### Task item
Retype all of the records precisely.

### Exercise materials

(** ** C6: the description of a stored record *)




(** ** C7: a body that does not parse *)

(** C7.  In src/api/expenses.js a create request whose body [JSON.parse]
    rejects is read as the empty object, and is therefore answered by the
    required-field check: 400 with both [amount] and [description]
    reported missing, the array as it was. *)
Theorem unparseable_body_is_empty_record :
  forall (JSON_parse : string -> option value) (req : Api.request)
         (expenses : list Seeded.expense),
    Api.method req = "POST" ->
    JSON_parse (fold_left (fun body chunk => body ++ chunk) (Api.chunks req)
                          EmptyString) = None ->
    Api.parseBody JSON_parse req = VObject []
    /\ Api.handler JSON_parse req expenses
       = (expenses,
          Seeded.sendResponse 400
            (Seeded.PMissing "Missing required fields"
                             ["amount"; "description"])).
Proof.
  intros JSON_parse req expenses Hm Hparse.
  assert (Hbody : Api.parseBody JSON_parse req = VObject []).
  { unfold Api.parseBody. cbv zeta. now rewrite Hparse. }
  split; [assumption |].
  unfold Api.handler. rewrite Hm, Hbody.
  cbn [String.eqb Ascii.eqb Bool.eqb].
  rewrite ApiFacts.api_post_object. reflexivity.
Qed.

Lemma unparseable_body_is_empty_record_witness :
  Json.parse "{oops" = None
  /\ Api.parseBody Json.parse (Samples.api "POST" ["{oo"; "ps"]) = VObject []
  /\ Api.handler Json.parse (Samples.api "POST" ["{oo"; "ps"]) Seeded.expenses
     = (Seeded.expenses,
        Seeded.sendResponse 400
          (Seeded.PMissing "Missing required fields"
                           ["amount"; "description"])).
Proof.
  split; [reflexivity |].
  apply (unparseable_body_is_empty_record
           Json.parse (Samples.api "POST" ["{oo"; "ps"]) Seeded.expenses).
  - reflexivity.
  - reflexivity.
Defined.

(** ** C8: error responses *)

(** C8.  A request that is answered 400, 405 or 500 leaves the array as it
    was: in src/api/expenses.js, and equally in the four-field handler and
    in the [module.exports] handler.  The last catches nothing: there a
    throw ends the request, and it too leaves the array as it was.  Each
    handler answers a request once: its result is one response. *)
Theorem errors_leave_the_array :
  (forall (JSON_parse : string -> option value) (req : Api.request)
          (expenses : list Seeded.expense),
      In (Seeded.statusCode (snd (Api.handler JSON_parse req expenses)))
         [400; 405; 500] ->
      fst (Api.handler JSON_parse req expenses) = expenses)
  /\ (forall (req : Strict.request) (expenses : list Seeded.expense),
         In (Seeded.statusCode (snd (Strict.handler req expenses)))
            [400; 405; 500] ->
         fst (Strict.handler req expenses) = expenses)
  /\ (forall (req : Timestamped.request) (expenses : list Timestamped.expense)
             (code : Z),
         Timestamped.status (snd (Timestamped.handler req expenses))
         = Some code ->
         In code [400; 405; 500] ->
         fst (Timestamped.handler req expenses) = expenses)
  /\ (forall (req : Timestamped.request) (expenses : list Timestamped.expense),
         Timestamped.status (snd (Timestamped.handler req expenses)) = None ->
         fst (Timestamped.handler req expenses) = expenses).
Proof.
  assert (T : forall (req : Timestamped.request)
                     (expenses : list Timestamped.expense),
             Timestamped.status (snd (Timestamped.handler req expenses))
             <> Some 201 ->
             fst (Timestamped.handler req expenses) = expenses).
  { intros req expenses Hs.
    destruct (TimestampedFacts.handler_outcome req expenses)
      as [[resp [E _]] | [[e E] | [r [E _]]]]; rewrite E in *;
      try reflexivity.
    cbn in Hs. congruence. }
  repeat apply conj;
    [| | intros req expenses code Hs Hin; apply T; rewrite Hs;
         cbn in Hin; intuition congruence
       | intros req expenses Hs; apply T; rewrite Hs; discriminate].
  - intros JSON_parse req expenses Hs.
    destruct (ApiFacts.api_handler_outcome JSON_parse req expenses)
      as [[E _] | [r [message [E _]]]]; [assumption |].
    rewrite E in Hs. cbn in Hs. intuition discriminate.
  - intros req expenses Hs.
    destruct (StrictFacts.strict_handler_outcome req expenses)
      as [[E _] | [r [message [E _]]]]; [assumption |].
    rewrite E in Hs. cbn in Hs. intuition discriminate.
Qed.

Lemma errors_leave_the_array_witness :
  fst (Api.handler Json.parse (Samples.api "POST" ["null"]) Seeded.expenses)
  = Seeded.expenses
  /\ fst (Api.handler Json.parse (Samples.api "DELETE" []) Seeded.expenses)
     = Seeded.expenses
  /\ fst (Strict.handler (Samples.strict "POST" Samples.refund) Seeded.expenses)
     = Seeded.expenses
  /\ fst (Timestamped.handler (Samples.timestamped "PUT" VUndefined)
                              [Samples.coffee_stamped])
     = [Samples.coffee_stamped]
  /\ fst (Timestamped.handler (Samples.timestamped "POST" VNull)
                              [Samples.coffee_stamped])
     = [Samples.coffee_stamped].
Proof.
  destruct errors_leave_the_array as [A [S [T U]]].
  repeat apply conj.
  - apply A. cbn. auto.
  - apply A. cbn. auto.
  - apply S. cbn. auto.
  - apply (T (Samples.timestamped "PUT" VUndefined) [Samples.coffee_stamped]
             405); [reflexivity | cbn; auto].
  - apply U. reflexivity.
Defined.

### Result of the exercise
(** ** C6: the description of a stored record *)




(** ** C7: a body that does not parse *)

(** C7.  In src/api/expenses.js a create request whose body [JSON.parse]
    rejects is read as the empty object, and is therefore answered by the
    required-field check: 400 with both [amount] and [description]
    reported missing, the array as it was. *)
Theorem unparseable_body_is_empty_record :
  forall (JSON_parse : string -> option value) (req : Api.request)
         (expenses : list Seeded.expense),
    Api.method req = "POST" ->
    JSON_parse (fold_left (fun body chunk => body ++ chunk) (Api.chunks req)
                          EmptyString) = None ->
    Api.parseBody JSON_parse req = VObject []
    /\ Api.handler JSON_parse req expenses
       = (expenses,
          Seeded.sendResponse 400
            (Seeded.PMissing "Missing required fields"
                             ["amount"; "description"])).
Proof.
  intros JSON_parse req expenses Hm Hparse.
  assert (Hbody : Api.parseBody JSON_parse req = VObject []).
  { unfold Api.parseBody. cbv zeta. now rewrite Hparse. }
  split; [assumption |].
  unfold Api.handler. rewrite Hm, Hbody.
  cbn [String.eqb Ascii.eqb Bool.eqb].
  rewrite ApiFacts.api_post_object. reflexivity.
Qed.

Lemma unparseable_body_is_empty_record_witness :
  Json.parse "{oops" = None
  /\ Api.parseBody Json.parse (Samples.api "POST" ["{oo"; "ps"]) = VObject []
  /\ Api.handler Json.parse (Samples.api "POST" ["{oo"; "ps"]) Seeded.expenses
     = (Seeded.expenses,
        Seeded.sendResponse 400
          (Seeded.PMissing "Missing required fields"
                           ["amount"; "description"])).
Proof.
  split; [reflexivity |].
  apply (unparseable_body_is_empty_record
           Json.parse (Samples.api "POST" ["{oo"; "ps"]) Seeded.expenses).
  - reflexivity.
  - reflexivity.
Defined.

(** ** C8: error responses *)

(** C8.  A request that is answered 400, 405 or 500 leaves the array as it
    was: in src/api/expenses.js, and equally in the four-field handler and
    in the [module.exports] handler.  The last catches nothing: there a
    throw ends the request, and it too leaves the array as it was.  Each
    handler answers a request once: its result is one response. *)
Theorem errors_leave_the_array :
  (forall (JSON_parse : string -> option value) (req : Api.request)
          (expenses : list Seeded.expense),
      In (Seeded.statusCode (snd (Api.handler JSON_parse req expenses)))
         [400; 405; 500] ->
      fst (Api.handler JSON_parse req expenses) = expenses)
  /\ (forall (req : Strict.request) (expenses : list Seeded.expense),
         In (Seeded.statusCode (snd (Strict.handler req expenses)))
            [400; 405; 500] ->
         fst (Strict.handler req expenses) = expenses)
  /\ (forall (req : Timestamped.request) (expenses : list Timestamped.expense)
             (code : Z),
         Timestamped.status (snd (Timestamped.handler req expenses))
         = Some code ->
         In code [400; 405; 500] ->
         fst (Timestamped.handler req expenses) = expenses)
  /\ (forall (req : Timestamped.request) (expenses : list Timestamped.expense),
         Timestamped.status (snd (Timestamped.handler req expenses)) = None ->
         fst (Timestamped.handler req expenses) = expenses).
Proof.
  assert (T : forall (req : Timestamped.request)
                     (expenses : list Timestamped.expense),
             Timestamped.status (snd (Timestamped.handler req expenses))
             <> Some 201 ->
             fst (Timestamped.handler req expenses) = expenses).
  { intros req expenses Hs.
    destruct (TimestampedFacts.handler_outcome req expenses)
      as [[resp [E _]] | [[e E] | [r [E _]]]]; rewrite E in *;
      try reflexivity.
    cbn in Hs. congruence. }
  repeat apply conj;
    [| | intros req expenses code Hs Hin; apply T; rewrite Hs;
         cbn in Hin; intuition congruence
       | intros req expenses Hs; apply T; rewrite Hs; discriminate].
  - intros JSON_parse req expenses Hs.
    destruct (ApiFacts.api_handler_outcome JSON_parse req expenses)
      as [[E _] | [r [message [E _]]]]; [assumption |].
    rewrite E in Hs. cbn in Hs. intuition discriminate.
  - intros req expenses Hs.
    destruct (StrictFacts.strict_handler_outcome req expenses)
      as [[E _] | [r [message [E _]]]]; [assumption |].
    rewrite E in Hs. cbn in Hs. intuition discriminate.
Qed.

Lemma errors_leave_the_array_witness :
  fst (Api.handler Json.parse (Samples.api "POST" ["null"]) Seeded.expenses)
  = Seeded.expenses
  /\ fst (Api.handler Json.parse (Samples.api "DELETE" []) Seeded.expenses)
     = Seeded.expenses
  /\ fst (Strict.handler (Samples.strict "POST" Samples.refund) Seeded.expenses)
     = Seeded.expenses
  /\ fst (Timestamped.handler (Samples.timestamped "PUT" VUndefined)
                              [Samples.coffee_stamped])
     = [Samples.coffee_stamped]
  /\ fst (Timestamped.handler (Samples.timestamped "POST" VNull)
                              [Samples.coffee_stamped])
     = [Samples.coffee_stamped].
Proof.
  destruct errors_leave_the_array as [A [S [T U]]].
  repeat apply conj.
  - apply A. cbn. auto.
  - apply A. cbn. auto.
  - apply S. cbn. auto.
  - apply (T (Samples.timestamped "PUT" VUndefined) [Samples.coffee_stamped]
             405); [reflexivity | cbn; auto].
  - apply U. reflexivity.
Defined.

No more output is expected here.